Unsolicited warning: Stepping out of the corporate world and becoming a freelancer can be a dangerous trap if you’re not aware of the inner capitalist in your head.
Deepening into (inner) winter
Surrendering to the energy of winter is the most healing, transformative, and uncomfortable regenerative practice I engage in.
The not-doing, the stillness, the darkness, the waiting, the death. And most importantly, being with all of this without trying to fix it or find a solution.
Winter teaches us that there’s nothing to fix because this isn’t a matter of ‘bad’ that needs to be made ‘good.’
Winter belongs in the cycle of the (inner and outer) seasons.
Cycles break binaries—they acknowledge time and rhythm.
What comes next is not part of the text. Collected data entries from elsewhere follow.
(** The calls of the inline fan-out for one query. *)
Lemma vectorSearch_member_trace q sid :
  trace_of (vector <- call Embedding (AI_generateEmbeddings env q) ;;
            call VectorIndex (Vectorize_query env vector sid))
  = Call Embedding
    :: match AI_generateEmbeddings env q with
       | Ok _ => [Call VectorIndex]
       | Throw _ => []
       end.
Proof.
  unfold call, trace_of.
  destruct (AI_generateEmbeddings env q) as [v|e]; reflexivity.
Qed.

Lemma vectorSearch_calls (queries : list jsstring) sid :
  calls_to Embedding (trace_of (vectorSearch env queries sid))
  = List.length queries
  /\ (calls_to VectorIndex (trace_of (vectorSearch env queries sid))
      <= List.length queries)%nat
  /\ calls_to Model (trace_of (vectorSearch env queries sid)) = 0%nat
  /\ calls_to FullText (trace_of (vectorSearch env queries sid)) = 0%nat
  /\ calls_to Storage (trace_of (vectorSearch env queries sid)) = 0%nat.
Proof.
  unfold vectorSearch. rewrite Promise_all_trace.
  repeat split;
    [apply calls_to_flat_map_eq|apply calls_to_flat_map_le
     |apply calls_to_flat_map_none|apply calls_to_flat_map_none
     |apply calls_to_flat_map_none];
    intros q; rewrite vectorSearch_member_trace;
    destruct (AI_generateEmbeddings env q); cbv; lia.
Qed.

End CallFacts.

Section CoordinatorCalls.
Context {num : Type} {NUM : Number num}.
Variable env : @Collaborators num.

(** The whole trace of an accepted request. *)
Lemma processUserQuery_trace request sid msgs query text :
  accepted request sid msgs query ->
  outcome_of (searchDocumentChunks env (expanded_queries env query)) = Ok text ->
  trace_of (processUserQuery env request)
  = Emit (Progress (js "Analyzing query..."))
    :: Call Model
    :: Emit (ProgressQueries (js "Searching documents...")
               (expanded_queries env query))
    :: trace_of (searchDocumentChunks env (expanded_queries env query))
    ++ trace_of (vectorSearch env (expanded_queries env query) sid)
    ++ match outcome_of (vectorSearch env (expanded_queries env query) sid) with
       | Ok vr =>
           match top_ids text vr with [] => [] | _ :: _ => [Call Storage] end
           ++ [Emit (ProgressFound (js "Compiling context...")
                       (List.length (fetched env (top_ids text vr))))]
       | Throw e =>
           [Emit (ErrorEvent (js "Processing failed: " ++ message_of e))]
       end.
Proof.
  intros (Hs & Hsid & Hm & (m & ms & -> & ->) & Hq) Ht.
  unfold trace_of, outcome_of in *.
  unfold processUserQuery. rewrite Hs, Hsid, Hm. cbn [negb]. rewrite Hq.
  cbn [negb]. rewrite rewriteToQueries_eq. unfold streamResponse. cbn [bind].
  destruct (searchDocumentChunks env _) as [ot tt]. simpl in Ht. subst ot.
  cbn [bind].
  destruct (vectorSearch env _ sid) as [[vr|e] tv]; cbn [bind fst snd].
  - rewrite getRelevantDocuments_eq. fold (top_ids text vr).
    cbn [bind ret try_catch fst snd app]. rewrite ?app_nil_r.
    repeat (f_equal; try (rewrite <- !app_assoc; reflexivity)).
  - cbn [throw try_catch bind streamResponse fst snd app].
    rewrite ?app_nil_r, <- ?app_assoc. reflexivity.
Qed.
And cycles don’t always take the shape of perfect circles; they move as spirals or waves, representing the dynamism of a journey where two truths remain unshakable: change and repetition. A season will end—and it will return.
Winter always comes to an end.
Outer winter finishes with the equinox, marking the moment when life has rested, released what no longer serves, and prepared itself for rebirth. Inner winter works the same way.
If we try to run away from our inner winters, deny them, or rush through them, we’re not ready for spring.
The blooming of spring is a promise that only fulfills when we honour the fruits of winter.
A winter tale
Today, I’m still navigating my last winter.
It started at the end of January, and it’s been already 8 weeks.
I knew it arrived because my body collapsed in sadness, low energy, the flu, and fever. Full stop of the system. Paired with an intense month and a half ahead that I had been planning for a while—being away from home, travelling across all of Europe, starting new education, keeping on working, and holidays.
My body said from day 1 ‘You don’t need all this now, just go back home’.
I listened and still kept the plan going.
I engineered a longer winter because there was going to be too much (outer) loss if I didn’t follow through with the plan for the following weeks. In fact, loss is intrinsic to winter, so there was no way of avoiding it.
I asked my body for too much in the first weeks, pushing through the sickness and sadness to be there for everything and everyone on my agenda. A bitter, dark winter that I had made worse by not having shelter and almost no quiet mental or physical space, seeing anxiety and stress snowballing, turning everything into ice in my relationships. With others and with myself.
The two weeks in the middle that were for holidays and slowing down turned into a mild winter, when solitude, having less on the calendar, and swimming in the sea smoothed my body.
I had fantasised with joyful, chill, sunny holidays to escape the Berlin winter, and they turned into quiet, deep, and reflective days to soothe the winter in me.
Tears, silence, and long walks in a small Turkish summer village during the off-season, with its life suspended in stillness and a subtle yet constant heartbeat. The sun that touched my skin wasn’t giving me energy but slowly melting the ice inside. It was the last day of holidays when I felt the anxiety that had been captured in the ice, making its way to my neck in the shape of little crystals.
These last weeks, I can feel the winter fading.
I’m moving slowly, as if gently waking up, because the anxiety is still trapped in parts of my body and can still hit. Back at home, I’m practising deep listening. I have a sense of what has died during these winter days, and I feel ready to let go. But there’s still some composting going on in the background, and what is dead doesn’t feel ready to name or point at yet.
Maybe the equinox on Thursday 20th marks the end of my inner winter and the outer winter in the northern hemisphere.
Or maybe the first one still needs a few more days or weeks.
Either way, I’m not in a rush. It will come to an end when it’s the right time for spring to start.
The body will tell.
Love this reflection Judit ❤️. I move with the seasons most of the time, though sometimes it feels like I’m naturally wired to go against the cycle and it feels good. I guess it's more about following your inner seasons than the outer ones.